SUPPLIED RECORDS.

Lemma claim_checks_pass env token key issued_at nonce port csr request control :
  token_verify token = Ok control ->
  claim_sign_with_relay_qad token key issued_at nonce port csr = Ok request ->
  env_verification env = Granted -> i64_abs_diff issued_at (env_received env) <= CLOCK_SKEW_SECS ->
  claim_checks env request = Ok (public key).
Proof.
  intros Ht Hs Hv Hskew. unfold claim_sign_with_relay_qad in Hs. run_ok.
  unfold claim_checks, verification_permit, claim_verify, check_time, ensure_protocol_version.
  rewrite Hv. cbn. rewrite Ht. cbn. rewrite id_parse_to_string.
  prove_ok; try done. apply id_verify_sign.
Qed.

(** The steps of a Client's or Edge's claim, one lemma each. *)
Lemma find_invite s record :
  store_ok s -> record ∈ st_invites (s_state s) ->
  find (fun r => inv_invite_id (i_invite r) == inv_invite_id (i_invite record))
    (st_invites (s_state s)) = Some record.
Proof.
  intros Hok Hin. apply (Keyed.lookup_Some i_id); [|done].
  by apply (so_invites _ (store_ok_state s Hok)).
Qed.

Lemma validate_token_passes token s record now :
  store_ok s -> record ∈ st_invites (s_state s) -> i_invite record = jt_invite token ->
  inv_control_id (i_invite record) = id_to_string (public (s_key s)) ->
  inv_audience (i_invite record) = st_audience (s_state s) ->
  inv_control_url (i_invite record) = st_public_url (s_state s) ->
  now <= inv_expires_at (i_invite record) ->
  validate_token_for_state token (s_state s) (public (s_key s)) now = Ok tt.
Proof.
  intros Hok Hin Einv Ecid Eaud Eurl Hx. unfold validate_token_for_state.
  rewrite <- Einv, Ecid, Eaud, Eurl. apply bind_Ok. exists tt.
  split; [by rewrite !bool_decide_eq_true_2 by done|].
  apply bind_Ok. exists tt. split; [apply ensure_Ok, negb_true_iff, Z.ltb_ge; lia|].
  apply bind_Ok. exists record. split; [by rewrite find_invite|]. prove_ok. congruence.
Qed.

Lemma validate_no_qad kind : is_relay_kind kind = false -> validate_relay_claim kind None None = Ok None.
Proof. unfold validate_relay_claim. by intros ->. Qed.

Lemma no_certificate now kind issuer :
  is_relay_kind kind = false -> issue_relay_tls_certificate now None kind None issuer = Ok None.
Proof. by destruct kind. Qed.

(** A Client's or Edge's claim of a pending invitation of the snapshot. *)
Lemma claim_of_pending env request id s record change :
  store_ok s -> claim_checks env request = Ok id ->
  env_mutation env = Granted -> env_io env = true ->
  record ∈ st_invites (s_state s) -> i_state record = Pending ->
  i_invite record = jt_invite (cr_token request) ->
  cl_invite_id (cr_claim request) = inv_invite_id (i_invite record) ->
  inv_control_id (i_invite record) = id_to_string (public (s_key s)) ->
  inv_audience (i_invite record) = st_audience (s_state s) ->
  inv_control_url (i_invite record) = st_public_url (s_state s) ->
  is_relay_kind (inv_kind (i_invite record)) = false ->
  cl_relay_qad_port (cr_claim request) = None -> cl_relay_tls_csr (cr_claim request) = None ->
  env_received env <= inv_expires_at (i_invite record) -> i64_min <= env_received env < i64_max ->
  claimed_node_change (s_state s) (i_invite record) id (i_managed_by record) None
    (st_revision (s_state s) + 1) (env_received env) = Ok change ->
  st_revision (s_state s) < i64_max -> st_relay_revision (s_state s) <= i64_max ->
  exists s' m,
    claim env request s =
      (s', Ok {| jr_name := inv_name (i_invite record); jr_kind := inv_kind (i_invite record);
                 jr_map := m; jr_relay_tls_certificate_der := None |}) /\
    s_state s' = with_revisions (delta_apply (delta_topology [change;
        PutInvite (invite_terminated Claimed (Some (id_to_string id)) (env_received env) record)])
      (s_state s)) (st_revision (s_state s) + 1) (st_relay_revision (s_state s)) /\
    s_key s' = s_key s /\ s_relay_ca s' = s_relay_ca s /\ store_ok s' /\
    signed_map (env_now env) (s_state s') (s_key s) id = Ok m.
Proof.
  intros Hok Hchk Hmut Hio Hin Hpend Einv Eid Ecid Eaud Eurl Hkind Eport Ecsr Hx Hnow Hch Hrev Hrel.
  destruct (claim_pending_total env record id None None change s)
    as (s' & m & Hcl & Hrest); try done.
  exists s', m. split; [|done]. rewrite <- Hcl.
  unfold claim, claim_mutation, mutation_permit. rewrite Hchk, Hmut. cbn [admitted].
  rewrite 2!(bind_eq_Ok _ (lift (Ok _)) s s _ eq_refl), !bind_get.
  rewrite (validate_token_passes _ _ record), Eid, (find_invite s record) by done. cbn [of_option].
  rewrite 2!(bind_eq_Ok _ (lift (Ok _)) s s _ eq_refl), Eport, Ecsr, validate_no_qad by done.
  rewrite (bind_eq_Ok _ (lift (Ok _)) s s _ eq_refl), no_certificate by done.
  by rewrite (bind_eq_Ok _ (lift (Ok _)) s s _ eq_refl), Hpend.
Qed.

Lemma claim_sign_fields token key issued_at nonce :
  exists request, claim_sign token key issued_at nonce = Ok request /\
    cr_token request = token /\ cl_invite_id (cr_claim request) = inv_invite_id (jt_invite token) /\
    cl_relay_qad_port (cr_claim request) = None /\ cl_relay_tls_csr (cr_claim request) = None.
Proof. by eexists. Qed.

TASK DETAILS.
In the data above, which lines include "Hchk"? Return those lines.

REPLY.
  intros Hok Hchk Hmut Hio Hin Hpend Einv Eid Ecid Eaud Eurl Hkind Eport Ecsr Hx Hnow Hch Hrev Hrel.
  unfold claim, claim_mutation, mutation_permit. rewrite Hchk, Hmut. cbn [admitted].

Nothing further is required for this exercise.